Directions for this task
Below are some records. Pull every line that contains the word "spawn".

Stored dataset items
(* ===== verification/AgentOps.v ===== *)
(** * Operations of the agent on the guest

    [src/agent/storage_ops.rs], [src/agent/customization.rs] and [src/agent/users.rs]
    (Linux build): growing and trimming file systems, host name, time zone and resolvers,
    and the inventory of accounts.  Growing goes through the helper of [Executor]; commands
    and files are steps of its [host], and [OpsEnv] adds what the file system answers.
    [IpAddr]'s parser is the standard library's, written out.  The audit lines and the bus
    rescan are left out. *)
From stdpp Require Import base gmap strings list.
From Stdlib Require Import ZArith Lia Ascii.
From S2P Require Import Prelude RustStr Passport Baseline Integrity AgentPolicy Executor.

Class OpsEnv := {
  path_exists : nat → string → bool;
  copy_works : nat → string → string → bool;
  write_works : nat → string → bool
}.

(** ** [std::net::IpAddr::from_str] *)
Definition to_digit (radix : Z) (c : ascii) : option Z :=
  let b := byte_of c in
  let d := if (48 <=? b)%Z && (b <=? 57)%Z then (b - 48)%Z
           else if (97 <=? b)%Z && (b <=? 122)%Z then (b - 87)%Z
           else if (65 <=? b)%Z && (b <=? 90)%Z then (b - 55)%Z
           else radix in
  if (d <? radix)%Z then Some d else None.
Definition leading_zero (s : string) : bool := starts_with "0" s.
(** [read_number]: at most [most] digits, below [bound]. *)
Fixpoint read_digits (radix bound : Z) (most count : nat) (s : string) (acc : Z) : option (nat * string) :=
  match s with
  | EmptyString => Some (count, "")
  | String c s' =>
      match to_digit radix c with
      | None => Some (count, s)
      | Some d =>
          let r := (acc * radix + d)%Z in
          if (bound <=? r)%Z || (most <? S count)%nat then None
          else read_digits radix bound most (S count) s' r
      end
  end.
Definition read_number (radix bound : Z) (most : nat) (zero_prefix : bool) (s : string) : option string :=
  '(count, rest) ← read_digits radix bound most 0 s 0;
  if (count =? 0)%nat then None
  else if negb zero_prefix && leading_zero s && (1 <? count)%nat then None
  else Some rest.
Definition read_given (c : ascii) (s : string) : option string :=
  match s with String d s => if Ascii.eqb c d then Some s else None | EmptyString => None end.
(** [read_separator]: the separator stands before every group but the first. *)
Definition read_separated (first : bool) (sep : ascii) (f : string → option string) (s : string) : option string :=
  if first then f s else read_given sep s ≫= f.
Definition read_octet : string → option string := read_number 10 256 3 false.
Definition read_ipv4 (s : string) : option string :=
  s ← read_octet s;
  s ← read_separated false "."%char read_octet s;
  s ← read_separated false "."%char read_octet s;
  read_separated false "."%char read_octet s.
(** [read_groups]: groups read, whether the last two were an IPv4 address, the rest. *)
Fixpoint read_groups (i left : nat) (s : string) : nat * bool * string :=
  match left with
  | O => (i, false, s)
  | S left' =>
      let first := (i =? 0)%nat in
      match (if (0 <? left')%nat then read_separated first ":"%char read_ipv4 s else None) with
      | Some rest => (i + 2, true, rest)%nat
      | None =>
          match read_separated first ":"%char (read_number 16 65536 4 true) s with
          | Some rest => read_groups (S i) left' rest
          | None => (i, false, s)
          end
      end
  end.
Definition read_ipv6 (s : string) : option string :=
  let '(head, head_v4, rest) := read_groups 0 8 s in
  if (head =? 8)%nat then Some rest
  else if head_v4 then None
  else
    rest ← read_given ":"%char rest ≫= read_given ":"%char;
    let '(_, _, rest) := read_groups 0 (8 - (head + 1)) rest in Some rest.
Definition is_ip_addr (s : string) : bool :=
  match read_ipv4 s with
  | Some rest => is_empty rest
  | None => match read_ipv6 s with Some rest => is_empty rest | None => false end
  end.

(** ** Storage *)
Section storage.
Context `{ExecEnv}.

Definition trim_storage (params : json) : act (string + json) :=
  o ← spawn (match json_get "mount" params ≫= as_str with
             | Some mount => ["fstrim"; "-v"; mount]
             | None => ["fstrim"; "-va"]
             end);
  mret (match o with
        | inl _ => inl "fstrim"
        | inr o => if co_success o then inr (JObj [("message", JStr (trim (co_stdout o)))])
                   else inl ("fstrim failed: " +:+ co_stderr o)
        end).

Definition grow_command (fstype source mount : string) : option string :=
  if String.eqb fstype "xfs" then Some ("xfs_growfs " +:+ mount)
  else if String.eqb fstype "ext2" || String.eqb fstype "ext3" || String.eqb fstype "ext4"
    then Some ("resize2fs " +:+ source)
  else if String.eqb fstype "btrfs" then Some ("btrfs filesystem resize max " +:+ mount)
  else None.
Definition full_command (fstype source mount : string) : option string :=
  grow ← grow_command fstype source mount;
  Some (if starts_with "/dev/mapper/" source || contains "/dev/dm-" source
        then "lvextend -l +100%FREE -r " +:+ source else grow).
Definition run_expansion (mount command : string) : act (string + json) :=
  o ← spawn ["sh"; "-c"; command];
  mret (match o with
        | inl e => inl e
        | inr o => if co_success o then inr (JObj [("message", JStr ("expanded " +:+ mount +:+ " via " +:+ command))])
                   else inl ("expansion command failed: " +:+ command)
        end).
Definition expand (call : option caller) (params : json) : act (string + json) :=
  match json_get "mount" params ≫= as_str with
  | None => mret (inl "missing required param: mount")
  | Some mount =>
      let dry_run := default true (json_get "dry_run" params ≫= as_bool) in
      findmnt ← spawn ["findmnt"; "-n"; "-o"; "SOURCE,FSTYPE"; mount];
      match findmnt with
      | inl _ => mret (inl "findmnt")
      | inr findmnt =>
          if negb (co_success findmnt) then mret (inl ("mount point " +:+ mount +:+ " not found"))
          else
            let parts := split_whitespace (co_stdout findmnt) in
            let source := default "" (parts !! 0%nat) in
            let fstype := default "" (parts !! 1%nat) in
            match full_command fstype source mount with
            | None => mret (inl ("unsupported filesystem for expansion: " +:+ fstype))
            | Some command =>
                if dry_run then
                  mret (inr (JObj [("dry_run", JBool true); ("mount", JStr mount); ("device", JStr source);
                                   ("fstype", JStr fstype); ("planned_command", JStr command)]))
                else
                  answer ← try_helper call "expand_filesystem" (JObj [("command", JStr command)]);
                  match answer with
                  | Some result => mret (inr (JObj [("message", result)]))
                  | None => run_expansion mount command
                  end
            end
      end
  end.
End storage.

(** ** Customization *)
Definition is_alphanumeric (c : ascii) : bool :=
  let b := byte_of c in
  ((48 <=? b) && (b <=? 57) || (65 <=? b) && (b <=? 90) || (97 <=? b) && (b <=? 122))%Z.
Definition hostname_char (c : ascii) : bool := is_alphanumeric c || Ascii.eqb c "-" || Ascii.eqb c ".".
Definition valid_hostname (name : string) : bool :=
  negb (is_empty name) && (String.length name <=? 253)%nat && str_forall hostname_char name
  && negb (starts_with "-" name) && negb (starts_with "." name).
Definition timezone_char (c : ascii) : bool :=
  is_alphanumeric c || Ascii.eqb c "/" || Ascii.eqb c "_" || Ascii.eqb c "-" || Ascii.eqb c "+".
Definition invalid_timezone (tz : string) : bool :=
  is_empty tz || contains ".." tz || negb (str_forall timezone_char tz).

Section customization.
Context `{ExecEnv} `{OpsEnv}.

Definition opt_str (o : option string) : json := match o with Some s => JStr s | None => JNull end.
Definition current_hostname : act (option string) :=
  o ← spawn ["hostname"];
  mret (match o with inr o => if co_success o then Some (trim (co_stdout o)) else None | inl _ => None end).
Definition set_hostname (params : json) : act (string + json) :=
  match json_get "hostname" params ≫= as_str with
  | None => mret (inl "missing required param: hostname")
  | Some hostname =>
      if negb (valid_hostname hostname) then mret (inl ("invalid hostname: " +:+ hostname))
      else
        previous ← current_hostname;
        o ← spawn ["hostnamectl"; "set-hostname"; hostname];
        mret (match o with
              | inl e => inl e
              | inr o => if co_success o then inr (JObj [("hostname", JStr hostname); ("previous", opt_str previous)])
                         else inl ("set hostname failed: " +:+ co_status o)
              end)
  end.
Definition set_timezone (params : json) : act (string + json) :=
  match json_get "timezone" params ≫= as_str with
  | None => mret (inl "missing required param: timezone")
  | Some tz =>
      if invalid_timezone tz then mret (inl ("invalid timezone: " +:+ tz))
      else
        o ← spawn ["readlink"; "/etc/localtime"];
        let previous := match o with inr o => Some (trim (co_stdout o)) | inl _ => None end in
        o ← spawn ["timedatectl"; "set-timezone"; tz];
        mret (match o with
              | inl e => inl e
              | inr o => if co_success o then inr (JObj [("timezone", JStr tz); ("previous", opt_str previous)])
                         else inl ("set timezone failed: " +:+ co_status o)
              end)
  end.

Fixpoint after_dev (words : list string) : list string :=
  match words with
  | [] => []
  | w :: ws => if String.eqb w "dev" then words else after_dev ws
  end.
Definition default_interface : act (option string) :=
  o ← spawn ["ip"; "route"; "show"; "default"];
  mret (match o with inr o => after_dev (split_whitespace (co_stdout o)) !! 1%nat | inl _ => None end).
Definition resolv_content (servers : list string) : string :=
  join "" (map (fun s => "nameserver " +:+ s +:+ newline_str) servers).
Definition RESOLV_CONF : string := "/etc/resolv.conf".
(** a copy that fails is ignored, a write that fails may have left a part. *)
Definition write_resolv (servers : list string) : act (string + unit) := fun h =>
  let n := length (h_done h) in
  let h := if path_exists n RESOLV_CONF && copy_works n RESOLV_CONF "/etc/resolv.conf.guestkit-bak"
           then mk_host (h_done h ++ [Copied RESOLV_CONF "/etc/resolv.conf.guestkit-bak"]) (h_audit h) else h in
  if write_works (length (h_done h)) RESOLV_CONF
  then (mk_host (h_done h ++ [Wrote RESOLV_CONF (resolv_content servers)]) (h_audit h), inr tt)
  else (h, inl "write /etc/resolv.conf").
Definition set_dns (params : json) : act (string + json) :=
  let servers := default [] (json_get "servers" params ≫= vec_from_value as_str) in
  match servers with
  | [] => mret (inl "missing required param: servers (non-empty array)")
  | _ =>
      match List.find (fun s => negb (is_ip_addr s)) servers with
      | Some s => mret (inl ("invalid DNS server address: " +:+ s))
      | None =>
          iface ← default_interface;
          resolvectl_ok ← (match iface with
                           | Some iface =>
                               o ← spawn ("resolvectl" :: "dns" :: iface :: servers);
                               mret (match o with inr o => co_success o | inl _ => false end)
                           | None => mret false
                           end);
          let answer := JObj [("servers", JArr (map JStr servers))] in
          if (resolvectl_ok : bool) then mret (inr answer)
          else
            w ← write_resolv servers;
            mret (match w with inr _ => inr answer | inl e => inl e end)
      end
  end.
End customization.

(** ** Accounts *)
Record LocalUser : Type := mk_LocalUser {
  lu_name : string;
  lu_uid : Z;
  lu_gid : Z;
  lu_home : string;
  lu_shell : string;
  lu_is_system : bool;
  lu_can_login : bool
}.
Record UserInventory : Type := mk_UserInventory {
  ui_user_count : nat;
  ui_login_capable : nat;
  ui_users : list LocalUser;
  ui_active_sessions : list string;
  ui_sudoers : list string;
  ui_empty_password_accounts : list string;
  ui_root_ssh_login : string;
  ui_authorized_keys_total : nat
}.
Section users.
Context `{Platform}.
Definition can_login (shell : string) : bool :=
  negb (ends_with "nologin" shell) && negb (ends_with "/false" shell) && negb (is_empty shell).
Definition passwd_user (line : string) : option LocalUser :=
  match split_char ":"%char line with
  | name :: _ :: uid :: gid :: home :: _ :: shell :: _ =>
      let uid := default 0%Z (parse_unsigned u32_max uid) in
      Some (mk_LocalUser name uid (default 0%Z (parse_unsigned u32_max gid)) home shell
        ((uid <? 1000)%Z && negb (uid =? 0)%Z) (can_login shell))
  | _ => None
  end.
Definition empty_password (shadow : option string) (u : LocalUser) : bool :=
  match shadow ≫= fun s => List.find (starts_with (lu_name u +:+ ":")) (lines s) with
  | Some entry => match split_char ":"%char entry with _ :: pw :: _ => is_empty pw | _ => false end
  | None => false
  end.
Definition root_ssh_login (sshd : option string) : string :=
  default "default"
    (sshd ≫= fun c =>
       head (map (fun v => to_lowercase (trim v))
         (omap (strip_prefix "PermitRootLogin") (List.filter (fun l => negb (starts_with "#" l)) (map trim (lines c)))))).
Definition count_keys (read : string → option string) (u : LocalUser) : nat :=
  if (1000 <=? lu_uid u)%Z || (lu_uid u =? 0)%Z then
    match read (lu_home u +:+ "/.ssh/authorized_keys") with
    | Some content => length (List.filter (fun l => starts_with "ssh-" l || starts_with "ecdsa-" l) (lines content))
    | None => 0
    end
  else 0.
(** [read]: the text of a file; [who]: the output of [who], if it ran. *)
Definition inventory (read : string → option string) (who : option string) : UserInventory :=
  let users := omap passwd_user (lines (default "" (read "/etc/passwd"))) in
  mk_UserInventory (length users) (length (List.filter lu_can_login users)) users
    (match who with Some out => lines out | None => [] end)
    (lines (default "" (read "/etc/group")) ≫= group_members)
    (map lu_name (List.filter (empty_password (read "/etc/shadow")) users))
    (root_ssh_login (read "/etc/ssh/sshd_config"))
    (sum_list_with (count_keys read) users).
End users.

Answer below
  o ← spawn (match json_get "mount" params ≫= as_str with
  o ← spawn ["sh"; "-c"; command];
      findmnt ← spawn ["findmnt"; "-n"; "-o"; "SOURCE,FSTYPE"; mount];
  o ← spawn ["hostname"];
        o ← spawn ["hostnamectl"; "set-hostname"; hostname];
        o ← spawn ["readlink"; "/etc/localtime"];
        o ← spawn ["timedatectl"; "set-timezone"; tz];
  o ← spawn ["ip"; "route"; "show"; "default"];
                               o ← spawn ("resolvectl" :: "dns" :: iface :: servers);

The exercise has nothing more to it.